*** DATA TO PROCESS

(* ===== verification/RpcApi.v ===== *)
(** * The RPC methods (rpc/api.go, rpc/eth.go, rpc/logs.go)

    Every method reads the chain, the pool or both; two of them admit a signed
    transaction to the pool.  [onTx] is the gossip hook, nil on a node without
    a network.  Only [eth_getLogs] has a loop over heights: [fuel] bounds how
    many it visits, and the method is out of fuel when they are more. *)
From stdpp Require Import base numbers list gmap.
From Stdlib Require Import ZArith Lia Strings.Byte.
From Stdlib Require Strings.String.
Import Strings.String.StringSyntax.
From S2P Require Import Prelude Common Types Rlp EthTx VmBase Precompiles Vm State Transition Json JsonCodec Store Schema SchemaProofs Wire.
From S2P Require Import Mempool Blockchain Scorer P2p Rpc.
#[local] Open Scope Z_scope.
#[local] Open Scope list_scope.
#[local] Open Scope act_scope.
#[local] Open Scope go_scope.

#[local] Notation "'let*' x ':=' o 'in' k" := (mbind (fun x => k) o) (at level 10, x name, o at level 200, k at level 200).

Definition callGasCap : Z := 50000000.

Definition cappedCallGas (req : option Quantity) : Z :=
  match req with
  | None => callGasCap
  | Some q => let g := Quantity_U64 q in if g <? callGasCap then g else callGasCap
  end.

(** [strconv.ParseUint(s, 16, 64)] *)
Definition parseUint16 (s : list byte) : option Z :=
  match readHex s with
  | Some v => if v <? 2 ^ 64 then Some v else None
  | None => None
  end.

Definition isLatest (tag : list byte) : bool :=
  bool_decide (tag ∈ [str "latest"; str "pending"; str "safe"; str "finalized"]).

(** ** The shapes of eth.go *)

Record ethCallObject : Type := mkCallObject {
  co_From : option Address;
  co_To : option Address;
  co_Gas : option Quantity;
  co_Value : option Quantity;
  co_Data : list byte;
}.

Definition callObjectC : codec ethCallObject := structC (mkCallObject None None None None [])
  (fun o => [(str "from", enc (ptrC addressC) (co_From o)); (str "to", enc (ptrC addressC) (co_To o));
             (str "gas", enc (ptrC quantityC) (co_Gas o)); (str "value", enc (ptrC quantityC) (co_Value o));
             (str "data", enc dataC (co_Data o))])
  (fun ms cur =>
     let* from := field (ptrC addressC) (str "from") ms (co_From cur) in
     let* to := field (ptrC addressC) (str "to") ms (co_To cur) in
     let* gas := field (ptrC quantityC) (str "gas") ms (co_Gas cur) in
     let* value := field (ptrC quantityC) (str "value") ms (co_Value cur) in
     let* data := field dataC (str "data") ms (co_Data cur) in
     Some (mkCallObject from to gas value data)).

Definition zeroBloom : json := JStr (str "0x" ++ concat (replicate 256 (str "00"))).

(** [fmt.Sprintf("0x%016x", v)] *)
Definition hex016 (v : Z) : list byte :=
  let digits := text16 v in str "0x" ++ replicate (16 - length digits) x30 ++ digits.

Record ethLogFilter : Type := mkLogFilter {
  lf_FromBlock : list byte;
  lf_ToBlock : list byte;
  lf_BlockHash : option Hash;
  lf_Address : option json;
  lf_Topics : list (option json);
}.

Definition logFilterC : codec ethLogFilter := structC (mkLogFilter [] [] None None [])
  (fun f => [(str "fromBlock", enc stringC (lf_FromBlock f)); (str "toBlock", enc stringC (lf_ToBlock f));
             (str "blockHash", enc (ptrC hashC) (lf_BlockHash f)); (str "address", enc rawC (lf_Address f));
             (str "topics", enc (listC rawC) (lf_Topics f))])
  (fun ms cur =>
     let* from := field stringC (str "fromBlock") ms (lf_FromBlock cur) in
     let* to := field stringC (str "toBlock") ms (lf_ToBlock cur) in
     let* hash := field (ptrC hashC) (str "blockHash") ms (lf_BlockHash cur) in
     let* address := field rawC (str "address") ms (lf_Address cur) in
     let* topics := field (listC rawC) (str "topics") ms (lf_Topics cur) in
     Some (mkLogFilter from to hash address topics)).

(** ** Filters (logs.go) *)

Definition maxLogRange : Z := 10000.

(** [None]: any address. *)
Definition parseAddressFilter (raw : option json) : res (option (gset Address)) :=
  match raw with
  | None | Some JNull => Ok None
  | Some j =>
      match dec (listC addressC) j [] with
      | Some many => Ok (Some (list_to_set many))
      | None =>
          match dec addressC j ZeroAddress with
          | Some one => Ok (Some {[one]})
          | None => Err (ErrRpc CodeInvalidParams (str "address must be an address or array of addresses"))
          end
      end
  end.

(** [None] at a position: anything. An empty array is not nil: nothing matches it. *)
Fixpoint parseTopicFilter (topics : list (option json)) : res (list (option (list Hash))) :=
  match topics with
  | [] => Ok []
  | raw :: topics =>
      let? here := match raw with
                   | None | Some JNull => Ok None
                   | Some j =>
                       match dec (listC hashC) j [] with
                       | Some many => Ok (Some many)
                       | None =>
                           match dec hashC j ZeroHash with
                           | Some one => Ok (Some [one])
                           | None => Err (ErrRpc CodeInvalidParams (str "each topic must be null, a hash, or an array of hashes"))
                           end
                       end
                   end in
      let? rest := parseTopicFilter topics in
      Ok (here :: rest)
  end.

(** The positions of the filter against the topics from there on; [l.Topics[i]] is in range. *)
Fixpoint topicsMatch (filter : list (option (list Hash))) (topics : list Hash) : bool :=
  match filter, topics with
  | [], _ => true
  | None :: filter, _ :: topics => topicsMatch filter topics
  | Some allowed :: filter, t :: topics => existsb (array_eqb t) allowed && topicsMatch filter topics
  | _ :: _, [] => false
  end.

Definition logMatches (l : Log) (addrs : option (gset Address)) (topics : list (option (list Hash))) : bool :=
  match addrs with
  | Some set => bool_decide (l_Address l ∈ set)
  | None => true
  end
  && (len topics <=? len (l_Topics l))
  && topicsMatch topics (l_Topics l).

Section API.
Context `{Crypto} `{Bn256} {D S : Type} `{KV D} (env : Env D) (errorText : error -> list byte).
Context (onTx : option (Transaction -> act D S unit)) (fuel : nat).

Abbreviation ract A := (act D S A).
Abbreviation method := (Handler D S).

(** ** Parameters *)

Definition rawParams (params : option json) : res (list (option json)) :=
  match params with
  | None => Ok []
  | Some j =>
      match dec (listC rawC) j [] with
      | Some raw => Ok raw
      | None => Err (ErrRpc CodeInvalidParams (str "params must be an array"))
      end
  end.

Definition notEnough {A} : res A := Err (ErrRpc CodeInvalidParams (str "not enough parameters")).

Definition unmarshalParam {A} (c : codec A) (raw : option json) : res A :=
  match unmarshalRaw c raw with
  | Some a => Ok a
  | None => Err (ErrRpc CodeInvalidParams (errorText ErrJSON))
  end.

(** [decode] into one destination and into two. *)
Definition decode1 {A} (c : codec A) (params : option json) : res A :=
  let? raw := rawParams params in
  match raw with
  | a :: _ => unmarshalParam c a
  | [] => notEnough
  end.

Definition decode2 {A B} (c : codec A) (c' : codec B) (params : option json) : res (A * B) :=
  let? raw := rawParams params in
  match raw with
  | a :: b :: _ =>
      let? a := unmarshalParam c a in
      let? b := unmarshalParam c' b in
      Ok (a, b)
  | _ => notEnough
  end.

(** ** Reading the chain and the pool *)

Definition headHeight : ract Z := look env (fun s => Ok (Block_Height (Head (chain s)))).

(** A reader's error, whatever it is, means there is none. *)
Definition orNone {A} (c : nat -> op D A) : ract (option A) :=
  let@ r := attempt (on_chain env c) in
  act_ret (match r with inr a => Some a | inl _ => None end).

Definition serverError {A} (prefix : list byte) (c : ract A) : ract A :=
  let@ r := attempt c in
  match r with
  | inr a => act_ret a
  | inl e => act_fail (ErrRpc CodeServerError (prefix ++ errorText e))
  end.

(** [bc.Call]; running out of the interpreter's fuel is told apart from a fault. *)
Definition chainCall (from to : Address) (data : list byte) (gas : Z) : ract (list byte) := on_shared env (fun _ s =>
  (s, match chain_Call (chain s) from to data gas with
      | None | Some Crashed => Panics
      | Some NoFuel => OutOfFuel
      | Some (Ran r _) => match r_Err r with Some e => Raises e | None => Returns (Ret r) end
      end)).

******

From the records above, pull out each line that has "mkCallObject".

COMPLETED TASK
Record ethCallObject : Type := mkCallObject {
Definition callObjectC : codec ethCallObject := structC (mkCallObject None None None None [])
     Some (mkCallObject from to gas value data)).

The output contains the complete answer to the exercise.